Kyle J. Loudermilk - President, CEO & Director
Yes. I'll try to figure out what exactly the answer here that I can answer in a public forum. I mean, look, we take note of the proxy. The board took the action they did and published around not accepting the chairperson's resignation, and stated the reasons as to why. That said, I understand why shareholders are frustrated, myself being a major top-5 shareholder myself. But we're here, working to make sure the business gets back on track, and that's our focus right now. And with that said…
Unidentified Analyst
You do acknowledge the fact that -- I mean that you have 10x against votes for yourself from the last election. I mean, that is a fact. I mean it doesn't appear. It's there.
Kyle J. Loudermilk - President, CEO & Director
Yes. Ankur, I'm trying to answer your question, but you're cutting me off. So with that said, I acknowledge that.

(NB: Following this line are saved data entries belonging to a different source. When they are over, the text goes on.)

(** * Jira -> Pulsar ingestion pipeline: normalisation, envelope, drivers

    A shallow embedding of [jira-pulsar-integration/jira-pulsar-webhook.py]
    and [jira-pulsar-integration/jira-to-pulsar-sync.py].  The two scripts
    share [filter_relevant_fields], [prepare_data_for_pulsar],
    [send_to_pulsar] and [get_issue_details] verbatim; they are embedded
    once, followed by the webhook handler and the backfill driver. *)

From Stdlib Require Import List String Ascii ZArith NArith Bool Lia.
From Stdlib Require Import DecimalString.
Import ListNotations.
Open Scope string_scope.
Open Scope list_scope.

(** ** Python values that [response.json()] / [request.json] can yield *)

#[local] Unset Elimination Schemes.
Inductive json : Type :=
| JNull
| JBool (b : bool)
| JInt (n : Z)
| JFloat (mantissa exponent : Z)
| JStr (s : string)
| JList (l : list json)
| JDict (d : list (string * json)).
#[local] Set Elimination Schemes.

(** A Python [dict] keeps insertion order; its items are an association
    list whose keys are pairwise distinct. *)
Definition items := list (string * json).

Definition keys (d : items) : list string := map fst d.

Definition unique_keys (d : items) : Prop := NoDup (keys d).

(** ** Exceptions and the error monad of the pure helpers *)

Inductive exn : Type :=
| AttributeError
| TypeError
| KeyError
| BadRequest.

Inductive result (A : Type) : Type :=
| Ok (a : A)
| Raise (e : exn).
Arguments Ok {A} a.
Arguments Raise {A} e.

Definition rbind {A B} (r : result A) (k : A -> result B) : result B :=
  match r with
  | Ok a => k a
  | Raise e => Raise e
  end.

Declare Scope result_scope.
Delimit Scope result_scope with result.
Notation "x <- r ;; k" := (rbind r (fun x => k))
  (at level 61, r at next level, right associativity) : result_scope.
Open Scope result_scope.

Like, it's important I'm out with shareholders [as often], yourself included, understand perspectives. And the best thing I can do is say, we're focusing on turning the business around and making sure that all options are available to the company and for shareholders about our direction moving forward. So I can't tell you what we're talking about at the Board level. That would be inappropriate, Ankur. But I will say all options are open for us, and we're not shutting off any angles. But in the meantime, what we've got to do is make sure this business gets back to the revenue levels we've discussed to create further optionality.
So with that said, operator, let's move on to the next questions, if any. I know Adam has a couple as well. And Ankur, thank you for the questions. I appreciate that.
Operator
(Operator Instructions) There appear to be no further questions at this time, so this concludes our question-and-answer session. I would like to turn the conference back over to Kyle Loudermilk for any closing remarks.

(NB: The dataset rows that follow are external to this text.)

(** * Document classification framework and stock data tool: a shallow embedding

    The development follows [simple_framework.py] (class
    [DocumentClassificationFramework]) and the tool [GetStockDataTool._run]
    of [stock_analysis.py].

    Text is modelled by Rocq strings.  The Python string methods that the
    sources call are written out on that type in module [PyStr]; they act on
    ASCII text the way the interpreter does (letters A-Z are the cased
    characters, the white space characters are the ASCII ones), every other
    character is left alone. *)

From Stdlib Require Import String Ascii List Bool Arith Lia ZArith Permutation.
Import ListNotations.
Open Scope string_scope.
Open Scope nat_scope.

(* ===================================================================== *)
(** ** Python string methods *)
(* ===================================================================== *)

Module PyStr.

(** One character of [str.lower]. *)
Definition lower_char (c : ascii) : ascii :=
  let n := nat_of_ascii c in
  if (65 <=? n) && (n <=? 90) then ascii_of_nat (n + 32) else c.

(** One character of [str.upper], for ASCII text: outside ASCII
    [str.upper] can change the number of characters, and the sources
    apply it to the extension literals only. *)
Definition upper_char (c : ascii) : ascii :=
  let n := nat_of_ascii c in
  if (97 <=? n) && (n <=? 122) then ascii_of_nat (n - 32) else c.

(** [s.lower()] *)
Fixpoint lower (s : string) : string :=
  match s with
  | EmptyString => EmptyString
  | String c t => String (lower_char c) (lower t)
  end.

(** [s.upper()] for a string of ASCII characters. *)
Fixpoint upper (s : string) : string :=
  match s with
  | EmptyString => EmptyString
  | String c t => String (upper_char c) (upper t)
  end.

(** [s.startswith(p)] *)
Fixpoint startswith (p s : string) : bool :=
  match p, s with
  | EmptyString, _ => true
  | String _ _, EmptyString => false
  | String a p', String b s' => Ascii.eqb a b && startswith p' s'
  end.

(** [sub in s]: [sub] occurs in [s] as a contiguous run of characters. *)
Fixpoint str_in (sub s : string) : bool :=
  startswith sub s ||
  match s with
  | EmptyString => false
  | String _ t => str_in sub t
  end.

(** [s[::-1]], used to read a string from its end. *)
Fixpoint rev (s : string) : string :=
  match s with
  | EmptyString => EmptyString
  | String c t => rev t ++ String c EmptyString
  end.

(** [s.endswith(p)] *)
Definition endswith (p s : string) : bool := startswith (rev p) (rev s).

(** [s[:n]] *)
Fixpoint take (n : nat) (s : string) : string :=
  match n, s with
  | O, _ => EmptyString
  | S _, EmptyString => EmptyString
  | S n', String c t => String c (take n' t)
  end.

(** [s[n:]] *)
Fixpoint drop (n : nat) (s : string) : string :=
  match n, s with
  | O, _ => s
  | S _, EmptyString => EmptyString
  | S n', String _ t => drop n' t
  end.

(** [c.isspace()] on ASCII: TAB, LF, VT, FF, CR, FS, GS, RS, US, space. *)
Definition isspace (c : ascii) : bool :=
  let n := nat_of_ascii c in
  ((9 <=? n) && (n <=? 13)) || ((28 <=? n) && (n <=? 32)).

(** [s.lstrip()] *)
Fixpoint lstrip (s : string) : string :=
  match s with
  | EmptyString => EmptyString
  | String c t => if isspace c then lstrip t else s
  end.

(** [s.strip()] *)
Definition strip (s : string) : string := rev (lstrip (rev (lstrip s))).

(** [s.split(sep)] for a one-character separator: the fields between the
    separators, empty fields kept; never the empty list. *)
Fixpoint split_on (sep : ascii) (s : string) : list string :=
  match s with
  | EmptyString => [EmptyString]
  | String c t =>
      if Ascii.eqb c sep then EmptyString :: split_on sep t
      else match split_on sep t with
           | [] => [String c EmptyString]
           | w :: ws => String c w :: ws
           end
  end.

Kyle J. Loudermilk - President, CEO & Director
Okay. Well, I'd like to thank everyone for joining us. Ankur, I appreciate the Q&A. And we appreciate everyone's time and interest in GSE, and we remain excited about what's ahead of us.

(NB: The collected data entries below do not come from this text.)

(** [update] refuses to move a tenant onto a non-empty subdomain or domain
    that another tenant visible to lookups already has: it rejects with a
    [ConflictException] and stores nothing. *)
Theorem update_rejects_taken_handle
    (i v : string) (d : UpdateTenantDto.t) (tenant other : Tenant) (w : World) :
  primary_key w →
  Repository.findOne [ById i] w = Some tenant →
  other ∈ tenants w → live other = true →
  v ≠ "" →
  (UpdateTenantDto.subdomain d = Some v ∧ v ≠ subdomain tenant
   ∧ subdomain other = v)
  ∨ (UpdateTenantDto.domain d = Some v ∧ domain tenant ≠ Some v
     ∧ domain other = Some v) →
  TenantsService.update i d w
  = (Rejected (ConflictException "Subdomain or domain already exists"), w).
Proof.
  intros Hpk Hf Hin Hl Hv Hd.
  destruct (update_where_includes tenant d other v Hv Hd) as [Hm Htruthy].
  unfold TenantsService.update, await.
  rewrite (service_findOne_found _ _ _ Hf).
  unfold TenantsService.update_check. rewrite Htruthy.
  destruct (findOne_is_Some _ w other Hin Hl Hm) as [existingTenant Hex].
  assert ((0 <? length (TenantsService.update_where tenant d))%nat = true) as ->.
  { destruct (TenantsService.update_where tenant d); [done|]. done. }
  rewrite Hex.
  assert (String.eqb (id existingTenant) i = false) as ->; [|done].
  apply String.eqb_neq. intros Hid.
  pose proof (findOne_ById _ _ _ Hf) as (Hid' & Hint & _).
  apply findOne_Some in Hex as (Hine & _ & Hme).
  assert (existingTenant = tenant) as ->
    by (apply (primary_key_unique (tenants w)); [done..|congruence]).
  by rewrite update_where_excludes_self in Hme.
Qed.

Lemma update_rejects_taken_handle_witness :
  TenantsService.update "1" rename_to_acme2
    (snd (TenantsService.create DdlOk blank_one
            (snd (TenantsService.update "0" rename_to_acme2 w_acme))))
  = (Rejected (ConflictException "Subdomain or domain already exists"),
     snd (TenantsService.create DdlOk blank_one
            (snd (TenantsService.update "0" rename_to_acme2 w_acme)))).
Proof.
  eapply (update_rejects_taken_handle "1" "acme2" rename_to_acme2).
  - unfold primary_key. simpl. apply NoDup_cons. split.
    + rewrite list_elem_of_singleton. done.
    + apply NoDup_singleton.
  - vm_compute. reflexivity.
  - apply list_elem_of_here.
  - reflexivity.
  - done.
  - left. split_and!; [reflexivity|done|reflexivity].
Defined.

Lemma map_if_ids (f : Tenant → Tenant) i rows :
  (∀ r, id (f r) = id r ∧ schemaName (f r) = schemaName r) →
  (λ t, (id t, schemaName t))
    <$> List.map (λ r, if has_id i r then f r else r) rows
  = (λ t, (id t, schemaName t)) <$> rows.
Proof.
  intros Hf. change (List.map ?g ?l) with (g <$> l).
  rewrite <- list_fmap_compose. apply list_fmap_ext.
  intros k r _. simpl. destruct (has_id i r); [|done].
  destruct (Hf r) as [-> ->]. done.
Qed.

Lemma keys_to_ids (rows rows' : list Tenant) :
  (λ t : Tenant, (id t, schemaName t)) <$> rows'
  = (λ t, (id t, schemaName t)) <$> rows →
  id <$> rows' = id <$> rows.
Proof.
  intros H. apply (f_equal (fmap fst)) in H.
  by rewrite <- !list_fmap_compose in H.
Qed.




(** ** What a tenant's own administrator can change *)

Lemma elem_of_replace_row_inv e rows r :
  r ∈ replace_row e rows → r = e ∨ r ∈ rows.
Proof.
  unfold replace_row. change (List.map ?f ?l) with (f <$> l).
  intros H. apply list_elem_of_fmap in H as (x & -> & Hx).
  destruct (has_id (id e) x); [by left|by right].
Qed.

(** [updateCurrentTenant] lets the caller change nothing but the descriptive
    fields of the caller's own tenant: whatever the draft says, the tenant it
    returns has the status, the [isActive] flag, the subscription tier, the
    three quotas, the storage in use, the schema name and the id of the stored
    row, and every row of the table afterwards is that tenant or a row that
    was there before.  Without a tenant id it fails with a plain error and
    changes nothing. *)
Theorem updateCurrentTenant_keeps_privileged_fields
    (d : UpdateTenantDto.t) (tenantId : option string) (w : World) :
  (truthy tenantId = false →
   TenantsController.updateCurrentTenant d tenantId w
   = (PlainError "User is not associated with a tenant", w))
  ∧ ∀ t w',
      TenantsController.updateCurrentTenant d tenantId w = (Ok t, w') →
      ∃ i t0,
        tenantId = Some i
        ∧ Repository.findOne [ById i] w = Some t0
        ∧ id t = id t0
        ∧ status t = status t0
        ∧ isActive t = isActive t0
        ∧ subscriptionTier t = subscriptionTier t0
        ∧ maxUsers t = maxUsers t0
        ∧ maxProjects t = maxProjects t0
        ∧ storageLimit t = storageLimit t0
        ∧ storageUsed t = storageUsed t0
        ∧ schemaName t = schemaName t0
        ∧ ∀ r, r ∈ tenants w' → r = t ∨ r ∈ tenants w.
Proof.
  unfold TenantsController.updateCurrentTenant. split.
  - intros Hu. destruct tenantId as [i|]; [|done]. by rewrite Hu.
  - intros t w' Hrun. destruct tenantId as [i|]; [|done].
    destruct (truthy (Some i)); [|done].
    exists i. unfold TenantsService.update, await in Hrun.
    destruct (Repository.findOne [ById i] w) as [t0|] eqn:Hf.
    2: { by rewrite (service_findOne_missing _ _ Hf) in Hrun. }
    rewrite (service_findOne_found _ _ _ Hf) in Hrun.
    exists t0. split; [done|]. split; [done|].
    destruct (update_check_outcome i t0 (TenantsController.allowedUpdates d) w)
      as [Hc|[e Hc]]; rewrite Hc in Hrun; [|done].
    unfold Repository.save in Hrun.
    pose proof (findOne_ById _ _ _ Hf) as (Hid & Hin & _).
    assert (existsb
              (has_id (id (assign t0 (TenantsController.allowedUpdates d))))
              (tenants w) = true) as Hex.
    { apply existsb_exists. exists t0. split; [by apply list_elem_of_In|].
      exact (has_id_refl t0). }
    rewrite Hex in Hrun.
    destruct (unchanged _ (tenants w)).
    { simpl in Hrun. injection Hrun as <- <-.
      split_and!; [done..|]. intros r Hr. by right. }
    destruct (violates _ (tenants w)); [done|].
    simpl in Hrun. injection Hrun as <- <-.
    split_and!; [done..|].
    intros r Hr. simpl in Hr. by apply elem_of_replace_row_inv.
Qed.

I do want to let folks know we will be presenting at the H.C. Wainwright Investor Conference in New York City, September 12 to 14, and we'll also be participating in the Lytham Partners 2022 Fall Investor Conference, which will be virtual, September 28 to 29. And we look forward to seeing and speaking with many of you at those events, so hope to see you there. So if you have any further questions, please reach out to Adam Lowensteiner from Lytham Partners, and we'd be happy to schedule a follow-up call. Again, thanks, everybody, and I hope you have a great evening.
Operator
The conference is now concluded. Thank you for attending today's presentation. You may now disconnect.